The servant is asking for justice. No one of us will frown at this. But the ruthless manner in which he went about it shows the stark contrast between his attitude and that of his master. He had been introduced into the compassionate heart of his master. He should have learnt from this attitude of the master, but he failed to. He admired his master’s attitude, but he does not want to imitate him. As with the forgiven servant, the debtor servant fell down at the feet of his fellow servant and asked for an extension of time, but his plea fell on deaf ears. The ruthlessness of the forgiven servant is completely unjustifiable. He throws his debtor colleague in prison “until he has paid all his debt” (Matt 18:30).
The last scene of the parable begins with the reaction of the other servants who saw everything that happened. They were “greatly distressed” at the way and manner the forgiven servant treated his fellow servant. It is from this standpoint of sadness and pain that “they went and reported everything to their master” (Matt 18:31). The master summoned the merciless servant and said to him, “You wicked servant, I forgave you all that you owed when you begged me to do so. Weren’t you bound to have pity on your companion as I had pity on you?” (Matt 18:33).
The unlimited and unconditional forgiveness of the master is thus reversed. The master’s final sentence is based on the concept of justice that the servant adopted towards his colleague. Mercy now gives way to justice. This is indicated in the denouement of the parable. The forgiven servant is now punished because of his failure to show mercy just as mercy was shown to him. “The Lord was now angry, so he handed his servant over to be punished, until he had paid his whole debt” (Matt 18:34). Jesus concludes the parable by indicating that God will treat us in this way unless we sincerely forgive our brothers and sisters from our heart (cf. Matt 18:35).
This parable highlights the nature of God. He is compassionate when implementing forgiveness, but He is angry when mercy has no place in our lives. The forgiving attitude of God ought to shape our lives. We are not only to stand in awe of God’s mercy. We are to imitate the God who is merciful and full of compassion (cf. Luke 6:36). According to St Thomas Aquinas, “The omnipotence of God is shown, above all, in the act of his forgiveness and the use of his mercy, for the way He has of showing his supreme power is to pardon freely.” For St. John Chrysostom “Nothing makes us so God-like as our willingness to forgive.”

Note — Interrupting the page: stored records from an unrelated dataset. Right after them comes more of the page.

(** A backspace blanks the cell on the screen and steps the cursor back,
    but leaves the character in the buffer: screen and buffer disagree, and
    the next full redraw paints the deleted character again. *)
Lemma backspace_keeps_buffer X Y `{CellLaws X Y G} (t : BasicTermRender (G := G)) d ch :
  0 < Y → (Z.of_nat X * CHAR_WIDTH < 2 ^ 31)%Z → (Z.of_nat Y * CHAR_HEIGHT < 2 ^ 31)%Z →
  refines X Y t d → length d.2 < X → plain ch → ch ≠ NEWLINE → ch ≠ TAB → ch ≠ SPACE →
  ∃ t', write_char_iter X Y t [ch; BACKSPACE] = Ret t' ∧
    cursor t' = cursor t ∧
    at_cell (buffer t') (row (cursor t')) (col (cursor t')) = Some (Some ch) ∧
    cell (backend t') (row (cursor t')) (col (cursor t')) = SPACE ∧
    cell (redraw Y (buffer t') (backend t')) (row (cursor t')) (col (cursor t')) = glyph ch.
Proof.
  intros HY HXi HYi Ht Hl [Hcr Hbs] Hnl Htab Hsp. destruct (Ht) as (_ & Hcur & _).
  assert (HX : 0 < X) by lia.
  assert (Hw : write_char X Y t ch = write_plain X Y t ch)
    by (unfold write_char; by rewrite !decide_False by done).
  cbn [write_char_iter]. rewrite Hw.
  destruct (write_plain_append X Y HX HY HXi HYi t d ch Ht Hl) as (t1 & -> & Hb1 & Hc1 & Hs1 & Hok1).
  cbn [obind]. change (write_char X Y t1 BACKSPACE) with (clear_one X Y t1).
  pose proof (appended_at X Y HY d ch Hl) as Hat.
  pose proof (doc_cursor_row_lt Y HY d) as Hrow.
  unfold clear_one, clear_one_fuel. rewrite Hc1, append_cursor, (clear_one_loop_back X Y _ _ _ ch);
    [|done|done|by rewrite Hb1].
  cbn [obind]. eexists. split; [done|]. cbn [cursor buffer backend]. split; [done|].
  rewrite Hb1. split; [done|]. split.
  - unfold Point_of. change (col (doc_cursor Y d)) with (length d.2).
    rewrite (col_pixel X Y), (row_pixel X Y) by (done || lia).
    eapply cell_fill_in; [lia|lia|]. unfold CHAR_WIDTH. lia.
  - assert (Hall : shows X Y (redraw Y (pad X <$> doc_rows Y (d.1, d.2 ++ [ch]))
      (fill_solid (Point_of (doc_cursor Y d)) (CHAR_WIDTH, CHAR_HEIGHT) (backend t1)))
      (doc_rows Y (d.1, d.2 ++ [ch]))) by (apply redraw_shows; [done..|by apply doc_rows_ok]).
    rewrite Hall by done. rewrite <-(page_at X Y) by done. change (col (doc_cursor Y d)) with (length d.2). by rewrite Hat.
Qed.
(* ===== verification/FrameAlloc.v ===== *)
(** The physical frame allocator: kernel/src/kernel/mem/paging/alloc.rs.

    Free frames form a linked list through their own first words, reached
    through the direct mapping at [phys_offset].  Memory is a function from
    addresses to 64-bit words.  Frames are their start addresses.  The
    memory map comes from the boot loader and the address type from a
    library: both are arguments. *)
From S2P Require Import Prelude.
Open Scope Z_scope.

Definition PAGE : Z := 4096.

(** What the allocator uses of the address library. *)
Class PhysOps := {
  u64_align_up : Z → Z → Z;
  u64_align_down : Z → Z → Z;
  (* PhysFrame::containing_address(PhysAddr::new(a)) *)
  frame_containing : Z → Outcome Z
}.

(** [PhysAddr::new] accepts 52-bit addresses; the frame containing a page
    aligned address starts there. *)
Class PhysLaws `{PhysOps} := {
  frame_containing_aligned : ∀ a, 0 <= a < 2 ^ 52 → a mod PAGE = 0 → frame_containing a = Ret a
}.

Section Alloc.
Context `{PhysOps} (phys_offset : Z) (usable_mmap_entries : list (Z * Z)).

Definition write (mem : Z → Z) (a v : Z) : Z → Z := λ x, if decide (x = a) then v else mem x.

(** [write_bytes(a, 0, Size4KiB::SIZE)]. *)
Definition zero_page (mem : Z → Z) (a : Z) : Z → Z :=
  λ x, if decide (a <= x < a + PAGE) then 0 else mem x.

Record LinkedListFrameAllocator : Type := mkAlloc {
  head : Z;                  (* a null pointer is 0 *)
  current_batch_end : nat;
  memory : Z → Z
}.

(** The frame as the new head of the list.  The sum is exact here; the code
    adds in 64 bits, which differs only for frames from 2^47 on, which no
    direct mapping in the upper half reaches. *)
Definition deallocate_frame (self : LinkedListFrameAllocator) (frame : Z) : LinkedListFrameAllocator :=
  let addr := frame + phys_offset in
  mkAlloc addr (current_batch_end self) (write (memory self) addr (head self)).

(** The addresses of one region: [(align_up(start)..align_down(end)).step_by(4096)]. *)
Definition region_frames (r : Z * Z) : list Z :=
  let '(start, len) := r in
  let a := u64_align_up start PAGE in
  let b := u64_align_down (start + len) PAGE in
  (λ i, a + PAGE * Z.of_nat i) <$> seq 0 (Z.to_nat ((b - a + PAGE - 1) / PAGE)).

Definition all_frames : list Z := concat (region_frames <$> usable_mmap_entries).

Fixpoint add_frames (self : LinkedListFrameAllocator) (addrs : list Z) : Outcome LinkedListFrameAllocator :=
  match addrs with
  | [] => Ret self
  | r :: addrs =>
      let! frame := frame_containing r in
      let self := deallocate_frame self frame in
      add_frames (mkAlloc (head self) (S (current_batch_end self)) (memory self)) addrs
  end.

Definition BATCH : nat := Z.to_nat 10000.

Definition add_batch (self : LinkedListFrameAllocator) : Outcome LinkedListFrameAllocator :=
  add_frames self (take BATCH (drop (current_batch_end self) all_frames)).

(** [new], on the memory the kernel finds. *)
Definition LinkedListFrameAllocator_new (mem : Z → Z) : Outcome LinkedListFrameAllocator :=
  add_batch (mkAlloc 0 0 mem).

(** The part of [allocate_frame] after the null checks. *)
Definition pop_frame (self : LinkedListFrameAllocator)
    : Outcome (LinkedListFrameAllocator * option Z) :=
  let next_head := memory self (head self) in
  let current_phys := head self - phys_offset in
  let! frame := frame_containing current_phys in
  Ret (mkAlloc next_head (current_batch_end self) (zero_page (memory self) (frame + phys_offset)),
       Some frame).

Definition allocate_frame (self : LinkedListFrameAllocator)
    : Outcome (LinkedListFrameAllocator * option Z) :=
  if decide (head self = 0) then
    let! self := add_batch self in
    if decide (head self = 0) then Ret (self, None) else pop_frame self
  else pop_frame self.

(** ** Clients

    The state with the frames handed out.  A client allocates, gives back a
    frame it owns, or writes anything into frames it owns. *)
Inductive frame_step : LinkedListFrameAllocator * list Z → LinkedListFrameAllocator * list Z → Prop :=
| step_allocate s owned s' f :
    allocate_frame s = Ret (s', Some f) → frame_step (s, owned) (s', f :: owned)
| step_exhausted s owned s' :
    allocate_frame s = Ret (s', None) → frame_step (s, owned) (s', owned)
| step_deallocate s owned1 f owned2 :
    frame_step (s, owned1 ++ f :: owned2) (deallocate_frame s f, owned1 ++ owned2)
| step_write s owned mem :
    (∀ x, (∀ f, f ∈ owned → ¬ (f + phys_offset <= x < f + phys_offset + PAGE)) → mem x = memory s x) →
    frame_step (s, owned) (mkAlloc (head s) (current_batch_end s) mem, owned).

(** ** The free list *)

Fixpoint chain (mem : Z → Z) (h : Z) (free : list Z) : Prop :=
  match free with
  | [] => h = 0
  | f :: free => h = f + phys_offset ∧ chain mem (mem (f + phys_offset)) free
  end.

Definition alloc_inv (s : LinkedListFrameAllocator) (owned : list Z) : Prop :=
  ∃ free, chain (memory s) (head s) free ∧
    free ++ owned ≡ₚ take (current_batch_end s) all_frames.

(** What the boot loader and the direct mapping provide: distinct page
    aligned frames, none of them mapped at address 0. *)
Definition frame_ok (f : Z) : Prop :=
  0 <= f < 2 ^ 52 ∧ f mod PAGE = 0 ∧ f + phys_offset ≠ 0.

Context `{!PhysLaws} (frames_ok : Forall frame_ok all_frames) (frames_nodup : NoDup all_frames).

Lemma page_apart f g x :
  frame_ok f → frame_ok g → f ≠ g → x = f + phys_offset →
  ¬ (g + phys_offset <= x < g + phys_offset + PAGE).
Proof.
  intros (_ & Hf & _) (_ & Hg & _) Hne -> Hin. unfold PAGE in *.
  apply Z.mod_divide in Hf as [a ->]; [|lia]. apply Z.mod_divide in Hg as [b ->]; [|lia]. lia.
Qed.

Lemma chain_agree mem mem' h free :
  (∀ f, f ∈ free → mem' (f + phys_offset) = mem (f + phys_offset)) →
  chain mem h free → chain mem' h free.
Proof.
  revert h. induction free as [|f free IH]; intros h Hag; [done|]. intros [-> Hc].
  split; [done|]. rewrite Hag by set_solver. apply IH; [|done]. intros g Hg. apply Hag. set_solver.
Qed.

Lemma taken_ok k f : f ∈ take k all_frames → frame_ok f.
Proof.
  intros Hf. by apply (proj1 (Forall_forall _ _) (Forall_take _ k _ frames_ok)).
Qed.

Lemma taken_nodup k : NoDup (take k all_frames).
Proof.
  pose proof frames_nodup as Hn. rewrite <-(take_drop k all_frames) in Hn.
  by apply NoDup_app in Hn as [? _].
Qed.

(** Changing memory inside pages that are not on the list keeps the list. *)
Lemma chain_outside mem mem' h free (others : list Z) :
  Forall frame_ok (free ++ others) → NoDup (free ++ others) →
  (∀ x, (∀ f, f ∈ others → ¬ (f + phys_offset <= x < f + phys_offset + PAGE)) → mem' x = mem x) →
  chain mem h free → chain mem' h free.
Proof.
  intros Hok Hnd Hag. apply chain_agree. intros f Hf. apply Hag. intros g Hg.
  rewrite Forall_forall in Hok. apply NoDup_app in Hnd as (_ & Hdis & _).
  apply (page_apart f g); [apply Hok; set_solver|apply Hok; set_solver| |done].
  intros ->. by apply (Hdis g).
Qed.

Lemma write_outside mem f v x :
  (∀ g, g ∈ [f] → ¬ (g + phys_offset <= x < g + phys_offset + PAGE)) →
  write mem (f + phys_offset) v x = mem x.
Proof.
  intros Hx. unfold write. case_decide as Heq; [|done]. exfalso.
  apply (Hx f); [set_solver|]. unfold PAGE. lia.
Qed.

Lemma zero_outside mem f x :
  (∀ g, g ∈ [f] → ¬ (g + phys_offset <= x < g + phys_offset + PAGE)) →
  zero_page mem (f + phys_offset) x = mem x.
Proof.
  intros Hx. unfold zero_page. case_decide as Heq; [|done]. exfalso.
  apply (Hx f); [set_solver|done].
Qed.

(** Pushing a frame that is not on the list. *)
Lemma chain_push s f free :
  Forall frame_ok (f :: free) → NoDup (f :: free) → chain (memory s) (head s) free →
  chain (memory (deallocate_frame s f)) (head (deallocate_frame s f)) (f :: free).
Proof.
  intros Hok Hnd Hc. simpl. split; [done|]. unfold write at 2. rewrite decide_True by done.
  apply (chain_outside (memory s) _ _ _ [f]); [..|exact Hc].
  - apply Forall_app. inversion Hok; subst. split; [done|by constructor].
  - apply NoDup_app. inversion Hnd; subst. split; [done|]. split; [set_solver|apply NoDup_singleton].
  - intros x. apply write_outside.
Qed.

Lemma add_frames_chain s bs free :
  Forall frame_ok (bs ++ free) → NoDup (bs ++ free) → chain (memory s) (head s) free →
  ∃ s', add_frames s bs = Ret s' ∧ chain (memory s') (head s') (rev bs ++ free) ∧
    current_batch_end s' = (current_batch_end s + length bs)%nat.
Proof.
  revert s free. induction bs as [|f bs IH]; intros s free Hok Hnd Hc.
  { exists s. split; [done|]. split; [done|simpl; lia]. }
  cbn [app] in Hok, Hnd. apply Forall_cons in Hok as [Hf Hok]. apply NoDup_cons in Hnd as [Hnf Hnd].
  cbn [add_frames]. rewrite frame_containing_aligned by apply Hf. cbn [obind].
  destruct (IH (mkAlloc (head (deallocate_frame s f)) (S (current_batch_end s))
                  (memory (deallocate_frame s f))) (f :: free)) as (s' & Hs & Hc' & Hb).
  - rewrite <-(Permutation_middle bs free f). by constructor.
  - rewrite <-(Permutation_middle bs free f). by constructor.
  - apply chain_push; [|apply NoDup_cons; split|done].
    + apply Forall_app in Hok as [_ Hok]. by constructor.
    + set_solver.
    + by apply NoDup_app in Hnd as (_ & _ & ?).
  - exists s'. split; [exact Hs|]. split; [simpl; by rewrite <-app_assoc|].
    rewrite Hb. simpl. lia.
Qed.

Forgiveness in the Lord’s Prayer: In the fifth petition of the Lord’s Prayer, we raise our hearts to God asking for his forgiveness for our sins. We say: “Forgive us our sins just as we forgive those who sin against us” (Mt 6:12). This petition grows from a realization that we are in a world where people offend one another. Offenses can be in relation to God or in relation to one another. How do we repair the harm that others have caused us? Is it by retaliation or by forgiveness? If it is by retaliation the result is a chain of sin and guilt. This will lead to the viral multiplication of evil, with guilt growing and expanding ceaselessly until it becomes impossible to repair. Thus, with the petition on forgiveness, Jesus tells us that guilt can be overcome, not by retaliation, but by forgiveness.
Father Ojeifo is a priest of the Catholic Archdiocese of Abuja.